OK, 99% of this list may cast their hands up in horror,
but there is a body of opinion who still say "So what?"
and for whom this is not a problem. Lead has been used
for generations and the lead in a glaze is/was not half
as noxious as the lead content in pewter drinking
tankards or water pipes, which accounts for the high
lead levels in old cemeteries here in the UK and
elsewhere.
Looking at my college notes, all the earthenware
recipes contain either lead monosilicate, bisilicate,
or sesquilicate. This was the mid 1970s, so no doubt
some working potters still use these recipes. Note
Galena and raw lead had more or less disappeared and we
were testing new recipes all the time. One single 'new'
recipe was for a leadless glaze: Borax frit 90, China
clay 10. Add 12% Disperzon or 7% tin oxide for a white
opaque or 18% zinc oxide 4% titanium oxide for a matt
white. Fire 1020-1150 oC. If I remember rightly, this
was one of Harry Frazer's recipes, promoting Potclays
products.
The illustrations or museum exhibits of earthenware
pots by MC I have seen, have been labelled: "slip
glazed earthenware". In other words, once fired as you
said.
Lead was naturally used by everyone producing
earthenware up until very recently and as you can see
from the essay "Slipware and Stoneware" by Michael
Cardew (copyright 1976 Crafts Advisory Committee,
London) below, there was more to his early production
than even he had taken into consideration. See how much
I can get typed before I fall asleep...
"The old pottery at Winchcombe which used to be called
Greet Potteries or Beckett's Pottery, was closed early
in the First World War, and had been lying idle for
about twelve years when I first rented it in 1926.
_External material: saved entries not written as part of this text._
(** * GraphChain backend: snapshot store, trace enrichment and security cache

    A shallow embedding of the request handlers of the Express server (the
    routes GET /api/trace, GET /api/metadata/address/:address,
    POST /api/addresses/snapshot, GET /api/security/check/:address and
    GET /api/snapshot/:snapshotName) together with the part of
    [migrations/database_schema.sql] those handlers touch.

    Handlers are written in a state-and-exception monad over a [world] that
    holds the PostgreSQL database reached through [pool], and a log of
    every database query and outbound HTTP call the handler issues.  The two
    upstream services (logic server, security server) are parameters of the
    handlers.

    Conventions of the model:
    - requests run one at a time, so that every [pool.query] of a request
      reaches the same connection and BEGIN ... COMMIT/ROLLBACK brackets
      the statements in between;
    - a table is the list of its rows in insertion order, and a SELECT
      returns matching rows in that order;
    - request properties have their declared type, or are absent, or are
      JSON null; numbers are integers;
    - the database checks what the schema declares: NOT NULL, the range of
      INTEGER, the length of VARCHAR(n), and primary keys. *)

From Stdlib Require Import ZArith Lia Ascii String.
From stdpp Require Import gmap strings list.

#[local] Set Warnings "-register-all".
Open Scope string_scope.
Open Scope list_scope.
Open Scope Z_scope.

(** ** JavaScript values *)

(** A property of a request body whose declared type is [A]: it may be
    absent ([undefined]), JSON [null], or a value of the declared type. *)
Inductive field (A : Type) : Type :=
| Undefined
| Null
| Val (a : A).
Arguments Undefined {A}.
Arguments Null {A}.
Arguments Val {A} a.

(** [v === undefined] *)
Definition is_undefined {A} (v : field A) : bool :=
  match v with Undefined => true | _ => false end.

(** Parsed JSON documents; numbers are the integers. *)
Inductive json : Type :=
| JNull
| JBool (b : bool)
| JNum (n : Z)
| JStr (s : string)
| JArr (items : list json)
| JObj (members : list (string * json)).

(** ToBoolean on a JSON value: [null], [false], [0] and the empty string
    are falsy; every array and object is truthy. *)
Definition json_truthy (j : json) : bool :=
  match j with
  | JNull => false
  | JBool b => b
  | JNum n => negb (n =? 0)
  | JStr s => negb (String.eqb s "")
  | JArr _ => true
  | JObj _ => true
  end.

(** ToBoolean on a string-typed value that may be [undefined]. *)
Definition str_truthy (s : option string) : bool :=
  match s with
  | Some s => negb (String.eqb s "")
  | None => false
  end.

(** ToBoolean on an integer-typed property. *)
Definition int_truthy (v : field Z) : bool :=
  match v with
  | Val n => negb (n =? 0)
  | _ => false
  end.

(** ToBoolean on a JSON-typed property that may be absent. *)
Definition prop_truthy (v : option json) : bool :=
  match v with
  | Some j => json_truthy j
  | None => false
  end.

(** ** Database schema (migrations/database_schema.sql) *)

(** Rows of [addresses]; the bytecode, source, ABI, compiler, constructor
    and licence columns are carried by no handler decision and are left
    out. *)
Record address_row := {
  a_address : string;
  a_is_contract : bool;
  a_is_proxy : bool;
  a_is_verified : bool;
  a_contract_name : option string;
  a_protocol_id : option Z
}.

Record protocol_row := {
  p_protocol_id : Z;
  p_protocol_name : string;
  p_protocol_symbol : option string;
  p_protocol_type : option string
}.

Record snapshot_row := {
  s_id : Z;
  s_name : string
}.

Record node_row := {
  n_node_id : Z;
  n_x : Z;
  n_y : Z;
  n_address : string;
  n_snapshot_id : Z
}.

Record security_row := {
  sc_address : string;
  sc_score : Z;
  sc_reports : json
}.

Record trace_row := {
  t_trace_id : string;
  t_from_addr : string;
  t_to_addr : string;
  t_storage_addr : string;
  t_action : string
}.

Record tables := {
  addresses : list address_row;
  protocols : list protocol_row;
  snapshots : list snapshot_row;
  snapshot_nodes : list node_row;
  security_check : list security_row;
  traces : list trace_row
}.

(** The connection behind [pool]: the visible tables, the tables as they
    were at [BEGIN] while a transaction is open, and the two SERIAL
    sequences (sequences are not transactional: ROLLBACK leaves them). *)
Record database := {
  db_tables : tables;
  db_tx : option tables;
  snapshots_id_seq : Z;
  snapshot_nodes_node_id_seq : Z
}.

(** Constraint violations and other reasons a statement is rejected. *)
Inductive db_error :=
| NotNullViolation (column : string)
| IntegerOutOfRange (column : string)
| ValueTooLong (column : string)
| DuplicateKey (table : string)
| ConnectionFailed.

(** INTEGER columns hold 32-bit signed integers. *)
Definition int4_ok (n : Z) : bool := (-2147483648 <=? n) && (n <=? 2147483647).

(** An INTEGER NOT NULL column receiving a bound parameter. *)
Definition int4_not_null (column : string) (v : field Z) : db_error + Z :=
  match v with
  | Val n => if int4_ok n then inr n else inl (IntegerOutOfRange column)
  | _ => inl (NotNullViolation column)
  end.

(** A VARCHAR(n) NOT NULL column receiving a bound parameter.  A value
    longer than [n] characters is rejected (PostgreSQL's silent cut of
    excess trailing blanks is not modelled). *)
Definition varchar_not_null (n : nat) (column : string) (v : field string)
  : db_error + string :=
  match v with
  | Val s => if (String.length s <=? n)%nat then inr s else inl (ValueTooLong column)
  | _ => inl (NotNullViolation column)
  end.

Definition set_tables (t : tables) (d : database) : database :=
  {| db_tables := t; db_tx := db_tx d;
     snapshots_id_seq := snapshots_id_seq d;
     snapshot_nodes_node_id_seq := snapshot_nodes_node_id_seq d |}.

Definition set_snapshots (l : list snapshot_row) (t : tables) : tables :=
  {| addresses := addresses t; protocols := protocols t; snapshots := l;
     snapshot_nodes := snapshot_nodes t; security_check := security_check t;
     traces := traces t |}.

Definition set_snapshot_nodes (l : list node_row) (t : tables) : tables :=
  {| addresses := addresses t; protocols := protocols t; snapshots := snapshots t;
     snapshot_nodes := l; security_check := security_check t;
     traces := traces t |}.

Definition set_security_check (l : list security_row) (t : tables) : tables :=
  {| addresses := addresses t; protocols := protocols t; snapshots := snapshots t;
     snapshot_nodes := snapshot_nodes t; security_check := l;
     traces := traces t |}.

(** ** Statements sent through [pool.query]

    One constructor per query text of the source, named after the
    variable that holds the text there, with its bound parameters. *)
Inductive sql :=
| BEGIN
| COMMIT
| ROLLBACK
| checkSnapshotQuery (name : string)
| deleteNodesQuery (id : Z)
| deleteSnapshotQuery (id : Z)
| createSnapshotQuery (name : string)
| insertNodeQuery (x y : field Z) (address : field string) (snapshot_id : Z)
| addressQuery (addressList : list string)
| addressMetadataQuery (address : string)
| addressesMetadataQuery (addresses : list string)
| checkExistingQuery (address : string)
| insertQuery (address : string) (score : field Z) (reports : json)
| snapshotQuery (name : string)
| nodesQuery (snapshot_id : Z)
| normalCallsQuery (addresses : list string)
| delegateCallsQuery (addresses : list string).

(** [addresses a LEFT JOIN protocols p ON a.protocol_id = p.protocol_id] *)
Record metadata_row := {
  m_address : address_row;
  m_protocol : option protocol_row
}.

(** A row of [SELECT node_id, x, y, address FROM snapshot_nodes]. *)
Record snapshot_node := {
  node_id : Z;
  node_x : Z;
  node_y : Z;
  node_address : string
}.

(** What [result.rows] holds (or, for INSERT ... RETURNING, [rows[0]]). *)
Definition result_of (q : sql) : Type :=
  match q with
  | BEGIN | COMMIT | ROLLBACK => unit
  | checkSnapshotQuery _ => list Z
  | deleteNodesQuery _ => unit
  | deleteSnapshotQuery _ => unit
  | createSnapshotQuery _ => Z
  | insertNodeQuery _ _ _ _ => unit
  | addressQuery _ => list address_row
  | addressMetadataQuery _ => list metadata_row
  | addressesMetadataQuery _ => list metadata_row
  | checkExistingQuery _ => list security_row
  | insertQuery _ _ _ => security_row
  | snapshotQuery _ => list Z
  | nodesQuery _ => list snapshot_node
  | normalCallsQuery _ => list (string * string * string)
  | delegateCallsQuery _ => list (string * string * string)
  end.

Definition normal_actions : list string := ["call"; "create"; "create2"].
Definition delegate_actions : list string := ["delegate_call"].

(** [SELECT id FROM snapshots WHERE name = $1] *)
Definition select_snapshot_ids (name : string) (t : tables) : list Z :=
  s_id <$> filter (λ s, s_name s = name) (snapshots t).

(** [DELETE FROM snapshot_nodes WHERE snapshot_id = $1] *)
Definition delete_nodes (id : Z) (t : tables) : tables :=
  set_snapshot_nodes (filter (λ n, n_snapshot_id n ≠ id) (snapshot_nodes t)) t.

(** [DELETE FROM snapshots WHERE id = $1]; [snapshot_nodes.snapshot_id] is
    declared ON DELETE CASCADE. *)
Definition delete_snapshot (id : Z) (t : tables) : tables :=
  set_snapshots (filter (λ s, s_id s ≠ id) (snapshots t)) (delete_nodes id t).

(** [INSERT INTO snapshots (name) VALUES ($1) RETURNING id]; the key comes
    from the sequence, which advances when the row is accepted. *)
Definition insert_snapshot (name : string) (d : database) : db_error + (Z * database) :=
  match varchar_not_null 255 "name" (Val name) with
  | inl e => inl e
  | inr name' =>
    let id := snapshots_id_seq d in
    if decide (id ∈ s_id <$> snapshots (db_tables d)) then inl (DuplicateKey "snapshots")
    else inr (id,
      {| db_tables := set_snapshots (snapshots (db_tables d) ++ [ {| s_id := id; s_name := name' |} ])
                        (db_tables d);
         db_tx := db_tx d;
         snapshots_id_seq := id + 1;
         snapshot_nodes_node_id_seq := snapshot_nodes_node_id_seq d |})
  end.

(** [INSERT INTO snapshot_nodes (x, y, address, snapshot_id) VALUES ($1, $2, $3, $4)];
    the referenced snapshot row was inserted by the same transaction, so
    the foreign key holds. *)
Definition insert_node (x y : field Z) (address : field string) (snapshot_id : Z)
    (d : database) : db_error + (unit * database) :=
  match int4_not_null "x" x, int4_not_null "y" y, varchar_not_null 42 "address" address with
  | inr x', inr y', inr address' =>
    let id := snapshot_nodes_node_id_seq d in
    if decide (id ∈ n_node_id <$> snapshot_nodes (db_tables d)) then inl (DuplicateKey "snapshot_nodes")
    else inr (tt,
      {| db_tables := set_snapshot_nodes
           (snapshot_nodes (db_tables d) ++
              [ {| n_node_id := id; n_x := x'; n_y := y'; n_address := address';
                   n_snapshot_id := snapshot_id |} ])
           (db_tables d);
         db_tx := db_tx d;
         snapshots_id_seq := snapshots_id_seq d;
         snapshot_nodes_node_id_seq := id + 1 |})
  | inl e, _, _ => inl e
  | _, inl e, _ => inl e
  | _, _, inl e => inl e
  end.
There was a big updraught kiln of the sort used in
country potteries; the main chamber had a diameter of
about 3 meters and a capacity between 14 and 17 cubic
metres. During the Beckett era it was used for firing
large earthenware washing-pans (which were glazed on
the inside) and flowerpots of all sizes. They also made
bread-crocks, milk pans and cream pans.
During the 13 years that I worked there I was making a
kind of slipware - that is, a soft-fired galena-glazed
earthenware. Galena is pulverised lead-ore (lead
sulphide) and when properly fired combines with the
free silica and clay of the pots, to give a nice
yellowish glaze which is a warm chestnut brown over the
natural red clay, yellow when applied over white slip
or a sort of black if used over a black slip. (Our
black slip was the local red clay with added oxides of
iron and manganese). We did not use the galena by
itself but mixed it with a small proportion of ground
flint (about 10%) and plenty of clay, about 30%, which
enabled us to use it on the raw black-hard pots without
having to give them a biscuit-fire beforehand. If red
clay was used for this glaze it gave a bright yellow
colour over the white slip. When we wanted a paler
colour than the standard yellow we used white clay
instead of read, and this gave a light cream colour.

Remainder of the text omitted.